* Task details *
Copy out every record below with complete accuracy.

== Segment start ==

Lemma re_search_none (match_at : string -> option string) :
  forall s,
    (forall pre suf, s = (pre ++ suf)%string -> match_at suf = None) ->
    re_search match_at s = None.
Proof.
  induction s as [ | c s IH]; intros Hall; cbn [re_search].
  - now rewrite (Hall EmptyString EmptyString eq_refl).
  - rewrite (Hall EmptyString (String c s) eq_refl).
    apply IH. intros pre suf ->. now apply (Hall (String c pre) suf).
Qed.

Lemma match_fenced_backtick (space_char : ascii -> bool) (s g : string) :
  match_fenced space_char s = Some g -> exists rest, s = String backtick rest.
Proof.
  unfold match_fenced.
  destruct (strip_prefix fence_json s) as [rest | ] eqn:Hp; [ | discriminate ].
  intros _. apply strip_prefix_app in Hp. subst s. cbn. eauto.
Qed.

(** A text with no backtick has no fenced block. *)
Lemma no_fence_without_backtick (space_char : ascii -> bool) (s : string) :
  occurs backtick s = false -> re_search (match_fenced space_char) s = None.
Proof.
  intros Hno. apply re_search_none. intros pre suf ->.
  destruct (match_fenced space_char suf) as [g | ] eqn:Hm; [ | reflexivity ].
  destruct (match_fenced_backtick _ _ _ Hm) as [rest ->].
  rewrite occurs_app in Hno. cbn [occurs] in Hno.
  rewrite Ascii.eqb_refl, orb_true_r in Hno. discriminate.
Qed.

Lemma re_search_braces_skip :
  forall pre s,
    occurs open_brace pre = false ->
    re_search match_braces (pre ++ s)%string = re_search match_braces s.
Proof.
  induction pre as [ | c pre IH]; intros s Hno; [ reflexivity | ].
  cbn [occurs] in Hno. apply orb_false_iff in Hno. destruct Hno as [Hc Hpre].
  cbn [append re_search match_braces]. rewrite Hc. now apply IH.
Qed.

Lemma greedy_to_brace_none (s : string) :
  occurs close_brace s = false -> greedy_to_brace s = None.
Proof.
  induction s as [ | c s IH]; [ reflexivity | ]. cbn [occurs greedy_to_brace].
  intros Hno. apply orb_false_iff in Hno. destruct Hno as [Hc Hs].
  now rewrite (IH Hs), Hc.
Qed.

Lemma greedy_to_brace_last :
  forall x post,
    occurs close_brace post = false ->
    greedy_to_brace (x ++ String close_brace post)%string = Some x.
Proof.
  induction x as [ | c x IH]; intros post Hno; cbn [append greedy_to_brace].
  - now rewrite (greedy_to_brace_none _ Hno), Ascii.eqb_refl.
  - now rewrite (IH _ Hno).
Qed.

(** X11. In a text with no backtick the candidate runs from the first
    opening brace to the last closing brace: a reply that is one JSON
    object, with or without prose around it, is parsed as that object. *)
Theorem extract_json_plain :
  forall (space_char : ascii -> bool) (json_loads : string -> result pyval)
         (pre body post : string),
    occurs backtick (pre ++ braced body ++ post)%string = false ->
    occurs open_brace pre = false ->
    occurs close_brace post = false ->
    _extract_json space_char json_loads (PStr (pre ++ braced body ++ post)%string)
    = json_loads (braced body).
Proof.
  intros space_char json_loads pre body post Htick Hpre Hpost.
  cbn [_extract_json].
  rewrite (no_fence_without_backtick _ _ Htick).
  rewrite (re_search_braces_skip _ _ Hpre), braced_app.
  cbn [re_search match_braces]. rewrite Ascii.eqb_refl.
  rewrite (greedy_to_brace_last _ _ Hpost). reflexivity.
Qed.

== Segment end ==

* Output for this exercise *
Lemma re_search_none (match_at : string -> option string) :
  forall s,
    (forall pre suf, s = (pre ++ suf)%string -> match_at suf = None) ->
    re_search match_at s = None.
Proof.
  induction s as [ | c s IH]; intros Hall; cbn [re_search].
  - now rewrite (Hall EmptyString EmptyString eq_refl).
  - rewrite (Hall EmptyString (String c s) eq_refl).
    apply IH. intros pre suf ->. now apply (Hall (String c pre) suf).
Qed.

Lemma match_fenced_backtick (space_char : ascii -> bool) (s g : string) :
  match_fenced space_char s = Some g -> exists rest, s = String backtick rest.
Proof.
  unfold match_fenced.
  destruct (strip_prefix fence_json s) as [rest | ] eqn:Hp; [ | discriminate ].
  intros _. apply strip_prefix_app in Hp. subst s. cbn. eauto.
Qed.

(** A text with no backtick has no fenced block. *)
Lemma no_fence_without_backtick (space_char : ascii -> bool) (s : string) :
  occurs backtick s = false -> re_search (match_fenced space_char) s = None.
Proof.
  intros Hno. apply re_search_none. intros pre suf ->.
  destruct (match_fenced space_char suf) as [g | ] eqn:Hm; [ | reflexivity ].
  destruct (match_fenced_backtick _ _ _ Hm) as [rest ->].
  rewrite occurs_app in Hno. cbn [occurs] in Hno.
  rewrite Ascii.eqb_refl, orb_true_r in Hno. discriminate.
Qed.

Lemma re_search_braces_skip :
  forall pre s,
    occurs open_brace pre = false ->
    re_search match_braces (pre ++ s)%string = re_search match_braces s.
Proof.
  induction pre as [ | c pre IH]; intros s Hno; [ reflexivity | ].
  cbn [occurs] in Hno. apply orb_false_iff in Hno. destruct Hno as [Hc Hpre].
  cbn [append re_search match_braces]. rewrite Hc. now apply IH.
Qed.

Lemma greedy_to_brace_none (s : string) :
  occurs close_brace s = false -> greedy_to_brace s = None.
Proof.
  induction s as [ | c s IH]; [ reflexivity | ]. cbn [occurs greedy_to_brace].
  intros Hno. apply orb_false_iff in Hno. destruct Hno as [Hc Hs].
  now rewrite (IH Hs), Hc.
Qed.

Lemma greedy_to_brace_last :
  forall x post,
    occurs close_brace post = false ->
    greedy_to_brace (x ++ String close_brace post)%string = Some x.
Proof.
  induction x as [ | c x IH]; intros post Hno; cbn [append greedy_to_brace].
  - now rewrite (greedy_to_brace_none _ Hno), Ascii.eqb_refl.
  - now rewrite (IH _ Hno).
Qed.

(** X11. In a text with no backtick the candidate runs from the first
    opening brace to the last closing brace: a reply that is one JSON
    object, with or without prose around it, is parsed as that object. *)
Theorem extract_json_plain :
  forall (space_char : ascii -> bool) (json_loads : string -> result pyval)
         (pre body post : string),
    occurs backtick (pre ++ braced body ++ post)%string = false ->
    occurs open_brace pre = false ->
    occurs close_brace post = false ->
    _extract_json space_char json_loads (PStr (pre ++ braced body ++ post)%string)
    = json_loads (braced body).
Proof.
  intros space_char json_loads pre body post Htick Hpre Hpost.
  cbn [_extract_json].
  rewrite (no_fence_without_backtick _ _ Htick).
  rewrite (re_search_braces_skip _ _ Hpre), braced_app.
  cbn [re_search match_braces]. rewrite Ascii.eqb_refl.
  rewrite (greedy_to_brace_last _ _ Hpost). reflexivity.
Qed.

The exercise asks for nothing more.